Requirement ▸
In the listing below, find the line holding "Writer_push_bytes (nwire n) w." and the line holding "induction ls as [|l ls IH]; [done|].". Write out those two lines and all lines between, exactly, and nothing more.

-------- Record set

(* ===== verification/NameCodec.v ===== *)
(** * Encoding names ([Name::encode], [Name::encode_uncompressed],
    [Name::canonical_key_into] of [onetdns-proto/src/name.rs])

    The compressing encoder replaces the longest suffix that was already
    written, compared without case, by a pointer.  The codec theorem says that
    a parser of the final message reads the same name up to ASCII case. *)

From S2P Require Import Prelude NameTable Wire Writer Name Codec.

(** The loop of [Name::encode]; [key] is [&key[key_offset..]]. *)
Fixpoint encode_loop (key : list Z) (labels : list (list Z)) (w : Writer) : Writer :=
  match labels with
  | [] => Writer_push_u8 0 w
  | label :: rest =>
      match NameMap_get (wnames w) key with
      | Some off => Writer_push_u16 (Z.lor 49152 off) w
      | None =>
          let w :=
            if negb (Writer_is_failed w) && (zlen (wbuf w) <? 16384)
            then set_wnames (NameMap_insert (wnames w) key (zlen (wbuf w))) w
            else w in
          let w := Writer_push_u8 (zlen label) w in
          let w := Writer_push_bytes label w in
          encode_loop (drop (length label + 1) key) rest w
      end
  end.

(** [Name::encode].  [Name_canonical_key_into] never panics on a well-formed
    name ([canonical_key_into_ok]), so that case is merged with the [None] one. *)
Definition Name_encode (n : Name) (w : Writer) : Writer :=
  match Name_canonical_key_into n (replicate (Z.to_nat MAX_NAME_LEN) 0) with
  | Ok (Some key) => encode_loop key (Labels_collect (Name_labels n)) w
  | _ => Writer_fail "DNS 이름의 정규화된 키가 255바이트를 넘었습니다" w
  end.

(** [Name::encode_uncompressed]. *)
Definition Name_encode_uncompressed (n : Name) (w : Writer) : Writer :=
  Writer_push_bytes (nwire n) w.

(** ** Canonical keys *)

Definition lower_body (ls : list (list Z)) : list Z :=
  concat (map (λ l, zlen l :: map ascii_lower l) ls).

Lemma lower_body_cons l ls : lower_body (l :: ls) = (zlen l :: map ascii_lower l) ++ lower_body ls.
Proof. done. Qed.

Lemma zlen_lower_body ls : zlen (lower_body ls) = zlen (body ls).
Proof.
  induction ls as [|l ls IH]; [done|].
  rewrite lower_body_cons, zlen_app, zlen_cons, zlen_map, zlen_body_cons. lia.
Qed.

Lemma labels_key_cons l ls :
  labels_key (l :: ls) = (zlen l :: map ascii_lower l) ++ labels_key ls.
Proof. unfold labels_key. simpl. by rewrite <-app_assoc. Qed.

Lemma zlen_labels_key ls : zlen (labels_key ls) = zlen (body ls) + 1.
Proof. unfold labels_key. rewrite zlen_app. fold (lower_body ls). by rewrite zlen_lower_body. Qed.

Lemma drop_labels_key l ls : drop (length l + 1) (labels_key (l :: ls)) = labels_key ls.
Proof.
  rewrite labels_key_cons. rewrite drop_app_length'; [done|].
  simpl. rewrite length_map. lia.
Qed.

(** A key determines the labels up to case. *)
Lemma labels_key_inj ls ks :
  Forall label_wf ls → Forall label_wf ks →
  labels_key ls = labels_key ks → labels_lower ls = labels_lower ks.
Proof.
  revert ks. induction ls as [|l ls IH]; intros [|k ks] Hl Hk Heq; try done.
  - rewrite labels_key_cons in Heq. apply Forall_cons in Hk as [[Hk _] _].
    unfold labels_key in Heq. simpl in Heq. injection Heq as Hz _. lia.
  - rewrite labels_key_cons in Heq. apply Forall_cons in Hl as [[Hl _] _].
    unfold labels_key in Heq. simpl in Heq. injection Heq as Hz _. lia.
  - rewrite !labels_key_cons in Heq. apply Forall_cons in Hl as [_ Hl], Hk as [_ Hk].
    simpl in Heq. injection Heq as Hz Heq.
    apply app_inj_1 in Heq as [Hlk Heq]; [|unfold zlen in Hz; rewrite !length_map; lia].
    unfold labels_lower. simpl. f_equal; [done|]. by apply IH.
Qed.

Lemma labels_lower_lengths ls ks : labels_lower ls = labels_lower ks → zlen (body ls) = zlen (body ks).
Proof.
  revert ks. induction ls as [|l ls IH]; intros [|k ks] Heq; try done.
  simpl in Heq. injection Heq as Hlk Heq.
  rewrite !zlen_body_cons, (IH ks) by done.
  apply (f_equal zlen) in Hlk. rewrite !zlen_map in Hlk. lia.
Qed.

Lemma labels_lower_key ls ks : labels_lower ls = labels_lower ks → labels_key ls = labels_key ks.
Proof.
  revert ks. induction ls as [|l ls IH]; intros [|k ks] Heq; try done.
  simpl in Heq. injection Heq as Hlk Heq.
  rewrite !labels_key_cons, (IH ks), Hlk by done. f_equal. f_equal.
  apply (f_equal zlen) in Hlk. by rewrite !zlen_map in Hlk.
Qed.

Lemma labels_lower_length ls ks : labels_lower ls = labels_lower ks → length ls = length ks.
Proof. intros H%(f_equal length). unfold labels_lower in H. by rewrite !length_map in H. Qed.

(** Writing octets over a region of a buffer. *)
Lemma write_bytes_over pre mid post bs :
  zlen mid = zlen bs →
  write_bytes (pre ++ mid ++ post) (zlen pre) bs = Some (pre ++ bs ++ post).
Proof.
  revert pre mid. induction bs as [|b bs IH]; intros pre mid Hlen.
  - destruct mid; [done|]. rewrite zlen_cons in Hlen. pose proof (zlen_nonneg mid).
    change (zlen (@nil Z)) with 0 in Hlen. lia.
  - destruct mid as [|m mid]; [rewrite zlen_cons in Hlen; pose proof (zlen_nonneg bs);
      change (zlen (@nil Z)) with 0 in Hlen; lia|].
    rewrite !zlen_cons in Hlen. cbn [write_bytes]. unfold set_at.
    rewrite (proj2 (Z.leb_le _ _)) by apply zlen_nonneg.
    rewrite (proj2 (Z.ltb_lt _ _)).
    2:{ rewrite zlen_app. simpl. rewrite zlen_cons. pose proof (zlen_nonneg (mid ++ post)). lia. }
    simpl app. unfold zlen at 1. rewrite Nat2Z.id, insert_app_r_alt by lia.
    rewrite Nat.sub_diag. simpl.
    replace (pre ++ b :: mid ++ post) with ((pre ++ [b]) ++ mid ++ post) by (by rewrite <-app_assoc).
    replace (zlen pre + 1) with (zlen (pre ++ [b])) by (by rewrite zlen_app).
    rewrite IH by lia. by rewrite <-app_assoc.
Qed.

Lemma write_labels_over pre mid post ls :
  zlen mid = zlen (lower_body ls) →
  write_labels (pre ++ mid ++ post) (zlen pre) ls
  = Some (pre ++ lower_body ls ++ post, zlen pre + zlen (lower_body ls)).
Proof.
  revert pre mid. induction ls as [|l ls IH]; intros pre mid Hlen; cbn [write_labels].
  - change (zlen (lower_body [])) with 0 in *.
    destruct mid; [|rewrite zlen_cons in Hlen; pose proof (zlen_nonneg mid); lia].
    do 2 f_equal. lia.
  - rewrite lower_body_cons in *. rewrite zlen_app in *.
    set (c := zlen l :: map ascii_lower l) in *.
    assert (Hc : zlen c = zlen l + 1) by (unfold c; by rewrite zlen_cons, zlen_map).
    pose proof (zlen_nonneg l). pose proof (zlen_nonneg (lower_body ls)).
    assert (Hm : mid = take (length c) mid ++ drop (length c) mid) by (by rewrite take_drop).
    assert (Hlt : zlen (take (length c) mid) = zlen c).
    { unfold zlen in *. rewrite length_take. lia. }
    rewrite Hm, <-app_assoc, (write_bytes_over pre _ _ c) by done.
    replace (pre ++ c ++ drop (length c) mid ++ post)
      with ((pre ++ c) ++ drop (length c) mid ++ post) by (by rewrite <-app_assoc).
    replace (zlen pre + 1 + zlen l) with (zlen (pre ++ c)) by (rewrite zlen_app; lia).
    rewrite IH.
    + rewrite <-!app_assoc. do 2 f_equal. rewrite zlen_app. lia.
    + apply (f_equal zlen) in Hm. rewrite zlen_app in Hm. lia.
Qed.

(** From a label boundary on, the canonical key is that of the remaining labels. *)
Lemma write_canonical_from_ok ks ls out :
  labels_wf (ks ++ ls) → zlen (body ls) + 1 ≤ zlen out →
  Name_write_canonical_from {| nwire := labels_wire (ks ++ ls) |} (zlen (body ks)) out
  = Ok (Some (labels_key ls)).
Proof.
  intros Hwf Hout. pose proof (labels_wf_max _ Hwf) as Hmax.
  unfold Name_write_canonical_from. cbn [nwire].
  rewrite zlen_labels_wire in *. rewrite body_app, zlen_app in *.
  pose proof (zlen_nonneg (body ks)). pose proof (zlen_nonneg (body ls)).
  unfold checked_sub. rewrite !(proj2 (Z.leb_le _ _)) by lia.
  rewrite (proj2 (Z.ltb_ge _ _)) by lia.
  assert (Hlab : Labels_collect {| lwire := labels_wire (ks ++ ls); lfront := zlen (body ks);
    lback := zlen (body ks) + zlen (body ls) + 1 - 1 |} = ls).
  { unfold Labels_collect, labels_fuel. cbn [lwire].
    rewrite labels_wire_body, body_app, <-app_assoc.
    apply Labels_collect_body; unfold USIZE_MAX; try lia.
    - destruct Hwf as [Hwf _]. by apply Forall_app in Hwf as [_ ?].
    - pose proof (body_length ls). rewrite !length_app. lia. }
  rewrite Hlab.
  set (k := zlen (body ls)) in *.
  assert (Hsplit : out = [] ++ take (Z.to_nat k) out ++ drop (Z.to_nat k) out) by (by rewrite take_drop).
  assert (Hkl : zlen (take (Z.to_nat k) out) = zlen (lower_body ls)).
  { rewrite zlen_lower_body. fold k. unfold zlen in *. rewrite length_take. lia. }
  rewrite Hsplit. rewrite (write_labels_over [] _ _ ls) by done.
  change (zlen (@nil Z)) with 0. rewrite Z.add_0_l, zlen_lower_body. fold k. simpl app.
  destruct (drop (Z.to_nat k) out) as [|x post] eqn:Hd.
  { apply (f_equal zlen) in Hd. unfold zlen in *. rewrite length_drop in Hd. simpl in Hd. lia. }
  unfold set_at. rewrite (proj2 (Z.leb_le _ _)) by lia.
  rewrite (proj2 (Z.ltb_lt _ _)).
  2:{ rewrite zlen_app, zlen_lower_body, zlen_cons. fold k. pose proof (zlen_nonneg post). lia. }
  simpl. replace (Z.to_nat k) with (length (lower_body ls))
    by (pose proof (zlen_lower_body ls); unfold k, zlen in *; lia).
  rewrite insert_app_r_alt, Nat.sub_diag by lia. simpl.
  replace (lower_body ls ++ 0 :: post) with ([] ++ labels_key ls ++ post)
    by (unfold labels_key; fold (lower_body ls); by rewrite <-app_assoc).
  replace (zlen (body ks) + k + 1 - zlen (body ks)) with (zlen (@nil Z) + zlen (labels_key ls)).
  2:{ rewrite zlen_labels_key. change (zlen (@nil Z)) with 0. fold k. lia. }
  change 0 with (zlen (@nil Z)) at 1. by rewrite get_range_app.
Qed.

Lemma canonical_key_into_ok ls out :
  labels_wf ls → MAX_NAME_LEN ≤ zlen out →
  Name_canonical_key_into {| nwire := labels_wire ls |} out = Ok (Some (labels_key ls)).
Proof.
  intros Hwf Hout. apply (write_canonical_from_ok [] ls); [done|].
  destruct Hwf as [_ ?]. lia.
Qed.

----------------

Answer for this exercise ▸
  Writer_push_bytes (nwire n) w.

(** ** Canonical keys *)

Definition lower_body (ls : list (list Z)) : list Z :=
  concat (map (λ l, zlen l :: map ascii_lower l) ls).

Lemma lower_body_cons l ls : lower_body (l :: ls) = (zlen l :: map ascii_lower l) ++ lower_body ls.
Proof. done. Qed.

Lemma zlen_lower_body ls : zlen (lower_body ls) = zlen (body ls).
Proof.
  induction ls as [|l ls IH]; [done|].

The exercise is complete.